Cholesterol metabolism and neuroinflammatory changes in a non-human primate spinal nerve ligation model.

Neuropathic pain remains one of the major neurological conditions with high unmet medical needs. Poor translation from preclinical studies using rodent models to clinical trials is one of the major obstacles to the development of new pharmacological medications to treat neuropathic pain. The aims of this study were to establish a behavioral test to evaluate spontaneous pain in a spinal nerve ligation (SNL) model using cynomolgus monkey as a non-human primate (NHP) model.

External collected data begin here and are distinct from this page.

(* ===== verification/PoolWorker.v ===== *)
(** * Pool workers and connections ([client.go])

    What the client connects to and how: the path list ([NewClient]), the choice of
    a path by latency ([bestPath], [latencyProber]), the failover state of a worker
    ([poolWorker]), one connection from dial to session end ([connectAndServe],
    [dialSession]) and the socket options ([setTCPOptions]).

    The network is an argument: [link] says what each stage returns.  A nil
    [net.Conn] is [None], and calling a method on it panics. *)

From S2P Require Import Prelude GoStrings GoBytes NetAddr ConfigTypes Config TlsFragment ClientPool.
From Stdlib Require Import Init.Byte.

Local Open Scope string_scope.
Local Open Scope list_scope.
Local Open Scope Z_scope.

(** ** Paths *)

(** The path list [NewClient(cfg)] builds. *)
Definition client_paths (cfg : Config) : list PathConfig :=
  if decide (cfg.(cfg_Paths) = [] /\ cfg.(cfg_ServerURL) <> EmptyString) then
    [mkPathConfig cfg.(cfg_Transport) cfg.(cfg_ServerURL) 2 false 3 10]
  else cfg.(cfg_Paths).

(** [Start]: the number of workers, and the first frame level. *)
Definition pool_size (paths : list PathConfig) : result Z :=
  match paths with
  | [] => Err (Errorf "no paths configured" [])
  | p :: _ => Ok (pos_or 4 p.(Path_ConnectionPool))
  end.
Definition initial_frame_level (cfg : Config) : Z :=
  if 32768 <=? cfg.(cfg_Smux).(Smux_FrameSize) then 4 else 0.

(** [bestPath()]: [pathLatency] has an entry per path, 0 while unmeasured. *)
Fixpoint best_loop (i best : nat) (bestRTT : Z) (rest : list Z) : nat :=
  match rest with
  | [] => best
  | rtt :: rest =>
      if (0 <? rtt) && ((bestRTT =? 0) || (rtt <? bestRTT))
      then best_loop (S i) i rtt rest
      else best_loop (S i) best bestRTT rest
  end.
Definition bestPath (pathLatency : list Z) : nat :=
  match pathLatency with
  | [] | [_] => 0
  | rtt0 :: rest => best_loop 1 0 rtt0 rest
  end.

(** One probe of [latencyProber]: the round-trip time, or 999 s on a failed dial. *)
Definition store_probe (i : nat) (rtt : result Z) (pathLatency : list Z) : list Z :=
  <[i := match rtt with Ok t => t | Err _ => 999 * Second end]> pathLatency.

(** One round of probes over the paths, from path [i] on. *)
Fixpoint probe_round (i : nat) (rtts : list (result Z)) (pathLatency : list Z) : list Z :=
  match rtts with
  | [] => pathLatency
  | rtt :: rtts => probe_round (S i) rtts (store_probe i rtt pathLatency)
  end.

(** ** The worker *)

Definition maxFailsBeforeSwitch : Z := 3.

(** The variables of [poolWorker] that survive an iteration. *)
Record worker := mkWorker { pw_pathIdx : nat; pw_failCount : Z }.

(** What an iteration does besides: the level change, the counter, the wait. *)
Inductive worker_effect :=
| AdjustFrameLevel (delta : Z)
| CountReconnect
| Wait (d : Z).

(** [retryInterval] of a path. *)
Definition retry_interval (p : PathConfig) : Z :=
  pos_or (3 * Second) (wrap64 (p.(Path_RetryInterval) * Second)).

(** What starts an iteration's outcome: a warm standby session that was open and has
    ended since, or a [connectAndServe] that returned after [dur]; [best] is what
    [bestPath] says at that moment. *)
Inductive attempt_event :=
| Reused
| Served (failed : bool) (dur : Z) (best : nat).

(** One iteration of the loop of [poolWorker], the context still alive. *)
Definition worker_step (paths : list PathConfig) (s : worker) (e : attempt_event)
    : worker * list worker_effect :=
  let n := length paths in
  let retry := retry_interval (default zero_PathConfig (paths !! s.(pw_pathIdx))) in
  match e with
  | Reused => (mkWorker s.(pw_pathIdx) 0, [])
  | Served false _ _ => (mkWorker s.(pw_pathIdx) 0, [Wait retry])
  | Served true dur best =>
      let short := dur <? 30 * Second in
      let fails := if short then s.(pw_failCount) + 1 else 0 in
      let fx := if short then [AdjustFrameLevel (-1)] else [] in
      if (maxFailsBeforeSwitch <=? fails) && (1 <? n)%nat then
        let newIdx := if (best =? s.(pw_pathIdx))%nat
                      then ((s.(pw_pathIdx) + 1) mod n)%nat else best in
        (mkWorker newIdx 0,
         fx ++ if (newIdx =? 0)%nat then [Wait (10 * Second)] else [CountReconnect; Wait retry])
      else (mkWorker s.(pw_pathIdx) fails, fx ++ [CountReconnect; Wait retry])
  end.

(** A run of a worker. *)
Definition worker_run (paths : list PathConfig) (s : worker) (es : list attempt_event) : worker :=
  foldl (fun s e => (worker_step paths s e).1) s es.

(** ** One connection *)

Section WithUnicode.
Context `{UnicodeTables}.

(** The transport, timeout and address of a path. *)
Definition path_transport (cfg : Config) (p : PathConfig) : string :=
  str_or cfg.(cfg_Transport) (ToLower (TrimSpace p.(Path_Transport))).
Definition path_timeout (p : PathConfig) : Z :=
  pos_or (10 * Second) (wrap64 (p.(Path_DialTimeout) * Second)).
Definition path_dial_addr (cfg : Config) (p : PathConfig) : string :=
  let '(host, port) := parseAddr (TrimSpace p.(Path_Addr)) (path_transport cfg p) in
  JoinHostPort host port.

After right unilateral L7 SNL surgery in cynomolgus monkeys, the percentage of weight-bearing on ipsilateral hindlimb significantly decreased, which was well-associated with an analytical score of electroencephalography (EEG). Transcriptomic analysis of RNA-seq results from the dorsal part of the spinal cord identified pathways matching those in equivalent rodent models, along with NHP-specific pathways, suggesting that neuroinflammation and cholesterol transportation/metabolism were the main pathways altered in this NHP model. Additionally, several upregulated genes observed here were previously reported uniquely in clinical studies, but not in rodent models. This study provides a potentially useful model that can aid our understanding of pathophysiological mechanism of neuropathic pain and the development of pain relief therapies by inducing a robust behavioral phenotype and changes in gene expression resembling those in patients.